(* ===== verification/UiModals.v ===== *)
(** * The end of a key, and the modals

    How a key ends: the handlers return, every screen of the stack stays
    well-formed, and the database is as the operation [key_op] names leaves it,
    or as it was; a refused operation is told to the user.  The prompts, the
    pickers and the confirmations end so. *)

From stdpp Require Import gmap.
From S2P Require Import Prelude Types Bignum Value ValueFacts Codec Schema Block Journal JournalFacts.
From S2P Require Import Pager PagerFacts Store Database Integrity Edits StoreFacts Heap Refinement.
From S2P Require Import Navigation Transactions Operations StoreRuns EditRefine StoreApi.
From S2P Require Import Ps2 UiText UiTextFacts Builder BuilderFacts App Screens Ui UiFacts Wellformed.
Import Store Text App Screens Ui.

Section Keys.
Context {D H : Type} `{!BlockDevice D, !DeviceLaws D, !Hardware H}.
Abbreviation app := (App.t (D := D) (H := H)) (only parsing).
Abbreviation M := (stM app Stop) (only parsing).
Implicit Types (a : app) (n g : Z) (m : medium) (d : database).

(** ** The stack *)

Lemma wpu_push n m g d stk s (Q : unit -> app -> Prop) a : still n m g d stk a ->
  (forall a', still n m g d (s :: stk) a' -> status a' = status a -> Q tt a') -> wpu (push s) Q a.
Proof. intros Ha HQ. apply HQ; [|done]. destruct Ha. split; try done. cbn. by subst. Qed.

Lemma wpu_put_top n m g d s0 s rest (Q : unit -> app -> Prop) a : still n m g d (s0 :: rest) a ->
  (forall a', still n m g d (s :: rest) a' -> status a' = status a -> Q tt a') -> wpu (put_top s) Q a.
Proof.
  intros Ha HQ. unfold wpu, put_top. rewrite (st_stack _ _ _ _ _ _ Ha). apply HQ; [|done].
  by eapply still_set_stack.
Qed.

Lemma wpu_pop n m g d s below rest (Q : unit -> app -> Prop) a : still n m g d (s :: below :: rest) a ->
  (forall a', still n m g d (below :: rest) a' -> status a' = status a -> Q tt a') -> wpu pop Q a.
Proof.
  intros Ha HQ. unfold wpu, pop, modify. rewrite (st_stack _ _ _ _ _ _ Ha). apply HQ; [|done].
  by eapply still_set_stack.
Qed.

(** The table list is never popped. *)
Lemma wpu_pop_any n m g d stk (Q : unit -> app -> Prop) a : still n m g d stk a -> stack_ok d stk ->
  (forall a' stk', still n m g d stk' a' -> stack_ok d stk' -> Q tt a') -> wpu pop Q a.
Proof.
  intros Ha Hs HQ. destruct stk as [|s [|below rest]]; [done| |].
  - unfold wpu, pop, modify. rewrite (st_stack _ _ _ _ _ _ Ha). by eapply HQ.
  - eapply wpu_pop; [done|]. intros a' Ha' _. eapply HQ; [done|]. by eapply stack_ok_tail.
Qed.

Lemma wpu_pop_to_list n m g d d0 stk (Q : unit -> app -> Prop) a : still n m g d stk a -> stack_ok d0 stk ->
  (forall a' k, still n m g d [List k] a' -> status a' = status a -> Q tt a') -> wpu pop_to_list Q a.
Proof.
  intros Ha Hs HQ. destruct (drop_to_list_ok d0 stk Hs) as (k & E & _).
  unfold wpu, pop_to_list. rewrite (st_stack _ _ _ _ _ _ Ha). destruct stk; [done|]. rewrite E.
  eapply HQ; [|done]. by eapply still_set_stack.
Qed.

(** ** How a key ends *)

(** The error stands on the status line, or at a field of the editor on top. *)
Definition told (e : StoreError) a : Prop :=
  describes (D:=D) (H:=H) e (status a) \/
  exists ed rest i b, stack a = EditorScreen ed :: rest /\ Editor.error ed = Some (i, b) /\
    describes (D:=D) (H:=H) e b.

Definition outcome_ok (d : database) (o : option op) (d' : database) a' : Prop :=
  match o with
  | None => d' = d
  | Some o => (exists ans, accepts d o ans d') \/
      (d' = d /\ exists e, (refuses d o e \/ e = OutOfSpace) /\ told e a')
  end.

(** From the database [d] of generation [g], after the operation [o]. *)
Definition ended (n : Z) (g : Z) (d : database) (o : option op) a' : Prop :=
  exists (m' : medium) g' d', still n m' g' d' (stack a') a' /\ stack_ok d' (stack a') /\
    next_state g d g' d' /\ outcome_ok d o d' a'.

Lemma still_at n m g d stk a : still n m g d stk a -> stack_ok d stk ->
  still n m g d (stack a) a /\ stack_ok d (stack a).
Proof. intros Ha Hs. split; [by eapply still_stack|]. by rewrite (st_stack _ _ _ _ _ _ Ha). Qed.

Lemma ended_none n m g d stk a : still n m g d stk a -> stack_ok d stk -> ended n g d None a.
Proof. intros Ha Hs. destruct (still_at _ _ _ _ _ _ Ha Hs). exists m, g, d. split_and!; try done. by right. Qed.

Lemma ended_told n m g d stk (o : op) (e : StoreError) a : still n m g d stk a -> stack_ok d stk ->
  refuses d o e \/ e = OutOfSpace -> told e a -> ended n g d (Some o) a.
Proof.
  intros Ha Hs He Ht. destruct (still_at _ _ _ _ _ _ Ha Hs). exists m, g, d.
  split_and!; [done|done|by right|]. right. split; [done|]. by exists e.
Qed.

Lemma ended_accepted n g d m' g' d' stk o ans a : still n m' g' d' stk a -> stack_ok d' stk ->
  next_state g d g' d' -> accepts d o ans d' -> ended n g d (Some o) a.
Proof.
  intros Ha Hs Hn Ho. destruct (still_at _ _ _ _ _ _ Ha Hs). exists m', g', d'.
  split_and!; [done|done|done|]. left. by exists ans.
Qed.

Definition hd_plain (stk : list (Screen (H:=H))) : Prop := forall s, head stk = Some s -> plain s = true.

Lemma over_plain s below : plain s = true -> plain below = true -> over (H:=H) s below.
Proof. by destruct s, below. Qed.

Lemma push_plain d s (stk : list (Screen (H:=H))) : stack_ok d stk -> hd_plain stk -> is_list s = false -> plain s = true ->
  screen_ok d s -> stack_ok d (s :: stk).
Proof.
  intros Hs Hp Hl Hps Hok. apply stack_ok_push; [done..|]. intros below rest ->. apply over_plain; [done|].
  by apply Hp.
Qed.

(** ** Operations that keep the tables of the stack *)

Lemma wpu_op {A} n m g d stk (c : stM (Pager.t D) StoreError A) (f : A -> answer) o (k : A -> M unit) a :
  ~ may_lose (D:=D) -> still n m g d stk a -> stack_ok d stk -> hd_plain stk -> g + 1 < 2 ^ 64 ->
  permitted d o -> (forall P, run_op o P = (x ← c; mret (f x)) P) -> (forall name, o <> StoreApi.DropTable name) ->
  (forall x m' g' d' a', still n m' g' d' stk a' -> stack_ok d' stk ->
     wpu (k x) (fun _ a'' => exists stk', still n m' g' d' stk' a'' /\ stack_ok d' stk') a') ->
  wpu (ask_or_err c k) (fun _ => ended n g d (Some o)) a.
Proof.
  intros Hl Ha Hs Hp Hg Hperm Hrun Hno Hk. apply wpu_bind.
  eapply (wpu_ask_op n m g d stk); [done..| |].
  - intros a' m' g' d' x Ha' Hacc Hnext.
    assert (Hs' : stack_ok d' stk).
    { eapply stack_ok_plain; [done|done|]. intros name. by eapply accepts_grows. }
    eapply wpu_conseq; [by eapply Hk|]. intros [] a'' (stk' & H1 & H2). by eapply ended_accepted.
  - intros a' e Ha' He. eapply wpu_err; [done|]. intros a'' Ha'' Hd. eapply ended_told; [done..|]. by left.
Qed.

(** The operation, and a word about it. *)
Lemma wpu_op_say {A} n m g d stk (c : stM (Pager.t D) StoreError A) (f : A -> answer) o (s : A -> bytes) a :
  ~ may_lose (D:=D) -> still n m g d stk a -> stack_ok d stk -> hd_plain stk -> g + 1 < 2 ^ 64 ->
  permitted d o -> (forall P, run_op o P = (x ← c; mret (f x)) P) -> (forall name, o <> StoreApi.DropTable name) ->
  wpu (ask_or_err c (fun x => say (s x))) (fun _ => ended n g d (Some o)) a.
Proof.
  intros Hl Ha Hs Hp Hg Hperm Hrun Hno. eapply wpu_op; [done..|]. intros x m' g' d' a' Ha' Hs'.
  eapply wpu_say; [done|]. intros a'' Ha''. by exists stk.
Qed.

(** ** Modals *)

Section Modals.
Context (n : Z) (m : medium) (g : Z) (d : database) (Hl : ~ may_lose (D:=D)) (Hg : g + 1 < 2 ^ 64).
Context (stk : list (Screen (H:=H))) (Hstk : stack_ok d stk) (Hplain : hd_plain stk).

Lemma resolve_prompt_ok action text a : still n m g d stk a ->
  (forall o, prompt_op action text = Some o -> permitted d o) ->
  wpu (resolve_prompt action text) (fun _ => ended n g d (prompt_op action text)) a.
Proof using Hl Hg Hstk Hplain.
  intros Ha Hp. destruct action; cbn [resolve_prompt prompt_op] in *; try by eapply wpu_ret, ended_none.
  - eapply (wpu_op n m g d stk _ (fun _ => Done)); [done..|by apply Hp|done|done|].
    intros [] m' g' d' a' Ha' Hs'. eapply wpu_bind, wpu_say; [done|]. intros a1 H1.
    eapply wpu_push; [done|]. intros a2 H2 _. eexists. split; [exact H2|]. by apply push_plain.
  - destruct text; [eapply wpu_say; [done|]; intros; by eapply ended_none|].
    eapply wpu_push; [done|]. intros a' Ha' _. eapply ended_none; [done|]. apply push_plain; try done.
    cbn. left. lia.
  - destruct text; [eapply wpu_say; [done|]; intros; by eapply ended_none|].
    eapply (wpu_op_say n m g d stk _ (fun _ => Done)); [done..|by apply Hp|done|done].
  - destruct (width_of text); [|eapply wpu_say; [done|]; intros; by eapply ended_none].
    eapply (wpu_op_say n m g d stk _ (fun _ => Done)); [done..|by apply Hp|done|done].
Qed.

Lemma resolve_pick_ok action choice a : still n m g d stk a ->
  (forall o, pick_op action choice = Some o -> permitted d o) ->
  wpu (resolve_pick action choice) (fun _ => ended n g d (pick_op action choice)) a.
Proof using Hl Hg Hstk Hplain.
  intros Ha Hp. destruct action; cbn [resolve_pick pick_op] in *; try by eapply wpu_ret, ended_none.
  - eapply (wpu_op_say n m g d stk _ (fun _ => Done)); [done..|by apply Hp|done|done].
  - eapply (wpu_op_say n m g d stk _ (fun _ => Done)); [done..|by apply Hp|done|done].
  - apply wpu_bind. eapply wpu_list_tables; [done..|]. intros a1 H1. eapply wpu_push; [done|]. intros a2 H2 _.
    eapply ended_none; [done|]. apply push_plain; try done. cbn.
    destruct (TableInfo.name <$> spec_list_tables d); [by right|left; cbn; lia].
  - apply wpu_bind. eapply wpu_get_table; [done..|]. intros a1 H1.
    set (cols := from_option _ [] _). destruct cols as [|c cols].
    { eapply wpu_say; [done|]; intros; by eapply ended_none. }
    eapply wpu_push; [done|]. intros a2 H2 _. eapply ended_none; [done|]. apply push_plain; try done. cbn. left. lia.
  - eapply (wpu_op_say n m g d stk _ (fun _ => Done)); [done..|by apply Hp|done|done].
Qed.

(** [Shutdown] apart, which powers the machine off. *)
Lemma resolve_confirm_ok action a : still n m g d stk a -> action <> Shutdown ->
  (forall o, confirm_op action = Some o -> permitted d o) ->
  wpu (resolve_confirm action) (fun _ => ended n g d (confirm_op action)) a.
Proof using Hl Hg Hstk Hplain.
  intros Ha Hns Hp. destruct action; cbn [resolve_confirm confirm_op] in *; try by eapply wpu_ret, ended_none.
  - done.
  - eapply (wpu_op_say n m g d stk _ (fun _ => Done)); [done..|by apply Hp|done|done].
  - apply wpu_bind. eapply (wpu_ask_op n m g d stk _ (fun _ => Done) (StoreApi.DropTable table));
      [done..|by apply Hp|done| |].
    + intros a' m' g' d' [] Ha' Hacc Hnext. apply wpu_bind. eapply wpu_say; [done|]. intros a1 H1.
      eapply (wpu_pop_to_list _ _ _ _ d); [done..|]. intros a2 k H2 _. by eapply (ended_accepted _ _ _ _ _ _ [List k]).
    + intros a' e Ha' He. eapply wpu_err; [done|]. intros a'' Ha'' Hd. eapply ended_told; [done..|]. by left.
  - eapply (wpu_op_say n m g d stk _ (fun _ => Done)); [done..|by apply Hp|done|done].
  - apply wpu_bind. eapply wpu_say; [done|]. intros a1 H1. apply wpu_bind. cbn. apply wpu_bind. cbn.
    apply wpu_bind. eapply wpu_on_hw; [done|]. intros [report st] a2 H2. apply wpu_bind. eapply wpu_say; [done|].
    intros a3 H3. apply wpu_bind. eapply (wpu_pop_to_list _ _ _ _ d); [done..|]. intros a4 k H4 _.
    eapply wpu_push; [done|]. intros a5 H5 _. by eapply ended_none.
Qed.

End Modals.

(** An edit of a text within its bounds. *)
Lemma edited e tc : edit_ok e -> caret_ok tc -> short tc.1 -> exists tc', do_edit e tc = Val tc' /\ caret_ok tc'.
Proof.
  intros He Hc Hs. destruct (do_edit_ok (fun _ => True) e tc He Hc) as (tc' & E & Hc' & _);
    [unfold short in Hs; lia|done|by apply Forall_true|]. by exists tc'.
Qed.

(** The screen below a screen that is not the list. *)
Lemma below_ok d s rest : stack_ok d (s :: rest) -> is_list s = false -> plain (H:=H) s = true ->
  stack_ok d rest /\ hd_plain rest /\ exists below rest', rest = below :: rest'.
Proof.
  intros Hs Hl Hp. destruct rest as [|below rest]; [cbn in Hs; congruence|]. split_and!.
  - by eapply stack_ok_tail.
  - intros s' [= <-]. by eapply plain_below.
  - by eexists _, _.
Qed.

Section ModalKeys.
Context (n : Z) (m : medium) (g : Z) (d : database) (Hl : ~ may_lose (D:=D)) (Hg : g + 1 < 2 ^ 64).
Context (rest : list (Screen (H:=H))).

Lemma key_prompt_ok title buf caret action k a :
  let s := Prompt title buf caret action in
  stack_ok d (s :: rest) -> still n m g d (s :: rest) a -> key_ok k -> short buf ->
  (forall o, key_op d s k = Some o -> permitted d o) ->
  wpu (key_prompt k title buf caret action) (fun _ => ended n g d (key_op d s k)) a.
Proof using Hl Hg.
  intros s Hs Ha Hk Hb Hp.
  destruct (below_ok d s rest Hs eq_refl eq_refl) as (Hr & Hpl & below & rest' & ->).
  assert (Hc : caret_ok (buf, caret)) by apply Hs.
  assert (Hedit : forall e, edit_ok e ->
    wpu ('(buf, caret) ← pure (do_edit e (buf, caret)); put_top (Prompt title buf caret action))
      (fun _ => ended n g d None) a).
  { intros e He. destruct (edited e (buf, caret) He Hc Hb) as ([buf' caret'] & E & Hc'). apply wpu_bind.
    eapply wpu_pure; [exact E|]. eapply wpu_put_top; [done|]. intros a' Ha' _. eapply ended_none; [done|].
    by eapply stack_ok_put. }
  assert (Hpop : wpu pop (fun _ => ended n g d None) a).
  { eapply wpu_pop; [done|]. intros a' Ha' _. by eapply ended_none. }
  destruct k; cbn [key_prompt key_op] in *; try by eapply wpu_ret, ended_none.
  - by apply (Hedit (EInsert c)).
  - apply wpu_bind. eapply wpu_pop; [done|]. intros a' Ha' _. by eapply resolve_prompt_ok.
  - done.
  - by apply (Hedit EBackspace).
  - by apply (Hedit ELeft).
  - by apply (Hedit ERight).
  - by apply (Hedit EHome).
  - by apply (Hedit EEnd).
  - by apply (Hedit EDelete).
Qed.

Lemma step_sel_lt k sel len : (sel < len)%nat -> (step_sel k sel len < len)%nat.
Proof.
  intros Hlt. unfold step_sel. destruct k; try done.
  - destruct (0 <? sel)%nat; lia.
  - by destruct (Nat.ltb_spec (sel + 1) len); [lia|].
Qed.

Lemma key_pick_ok title options sel action k a :
  let s := Pick title options sel action in
  stack_ok d (s :: rest) -> still n m g d (s :: rest) a ->
  (forall o, key_op d s k = Some o -> permitted d o) ->
  wpu (key_pick k title options sel action) (fun _ => ended n g d (key_op d s k)) a.
Proof using Hl Hg.
  intros s Hs Ha Hp.
  destruct (below_ok d s rest Hs eq_refl eq_refl) as (Hr & Hpl & below & rest' & ->).
  assert (Hsel : (sel < length options)%nat \/ options = []) by apply Hs.
  assert (Hmove : wpu (put_top (Pick title options (step_sel k sel (length options)) action))
    (fun _ => ended n g d None) a).
  { eapply wpu_put_top; [done|]. intros a' Ha' _. eapply ended_none; [done|].
    eapply stack_ok_put; [done..| |done]. destruct Hsel as [Hlt| ->]; [|by right]. left. by apply step_sel_lt. }
  subst s. destruct k; cbn [key_pick key_op] in *; try exact Hmove.
  - destruct (Nat.ltb_spec 0 (length options)) as [Hlt|Hge].
    + destruct Hsel as [Hsel| ->]; [|cbn in Hlt; lia]. destruct (lookup_lt_is_Some_2 _ _ Hsel) as [x Hx].
      rewrite Hx in *. cbn [mbind option_bind] in *. apply wpu_bind. eapply wpu_lift; [done|]. apply wpu_bind.
      eapply wpu_pop; [done|]. intros a' Ha' _. by eapply resolve_pick_ok.
    + destruct options; [|cbn in Hge; lia]. by eapply wpu_ret, ended_none.
  - eapply wpu_pop; [done|]. intros a' Ha' _. by eapply ended_none.
Qed.

Lemma key_confirm_ok msg action k a :
  let s := Confirm msg action in
  stack_ok d (s :: rest) -> still n m g d (s :: rest) a -> ~ (k = Ps2.Enter /\ action = Shutdown) ->
  (forall o, key_op d s k = Some o -> permitted d o) ->
  wpu (key_confirm k action) (fun _ => ended n g d (key_op d s k)) a.
Proof using Hl Hg.
  intros s Hs Ha Hns Hp.
  destruct (below_ok d s rest Hs eq_refl eq_refl) as (Hr & Hpl & below & rest' & ->).
  destruct k; cbn [key_confirm key_op] in *; try by eapply wpu_ret, ended_none.
  - apply wpu_bind. eapply wpu_pop; [done|]. intros a' Ha' _. eapply resolve_confirm_ok; naive_solver.
  - eapply wpu_pop; [done|]. intros a' Ha' _. by eapply ended_none.
Qed.

End ModalKeys.

End Keys.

····················

TASK OBJECTIVE. The lines above starting at the one that contains "assert (Hedit : forall e, edit_ok e ->" and ending at the one that contains "- destruct (0 <? sel)%nat; lia." must be transcribed exactly, and no other lines may appear.

RESULT OF THIS EXERCISE.
  assert (Hedit : forall e, edit_ok e ->
    wpu ('(buf, caret) ← pure (do_edit e (buf, caret)); put_top (Prompt title buf caret action))
      (fun _ => ended n g d None) a).
  { intros e He. destruct (edited e (buf, caret) He Hc Hb) as ([buf' caret'] & E & Hc'). apply wpu_bind.
    eapply wpu_pure; [exact E|]. eapply wpu_put_top; [done|]. intros a' Ha' _. eapply ended_none; [done|].
    by eapply stack_ok_put. }
  assert (Hpop : wpu pop (fun _ => ended n g d None) a).
  { eapply wpu_pop; [done|]. intros a' Ha' _. by eapply ended_none. }
  destruct k; cbn [key_prompt key_op] in *; try by eapply wpu_ret, ended_none.
  - by apply (Hedit (EInsert c)).
  - apply wpu_bind. eapply wpu_pop; [done|]. intros a' Ha' _. by eapply resolve_prompt_ok.
  - done.
  - by apply (Hedit EBackspace).
  - by apply (Hedit ELeft).
  - by apply (Hedit ERight).
  - by apply (Hedit EHome).
  - by apply (Hedit EEnd).
  - by apply (Hedit EDelete).
Qed.

Lemma step_sel_lt k sel len : (sel < len)%nat -> (step_sel k sel len < len)%nat.
Proof.
  intros Hlt. unfold step_sel. destruct k; try done.
  - destruct (0 <? sel)%nat; lia.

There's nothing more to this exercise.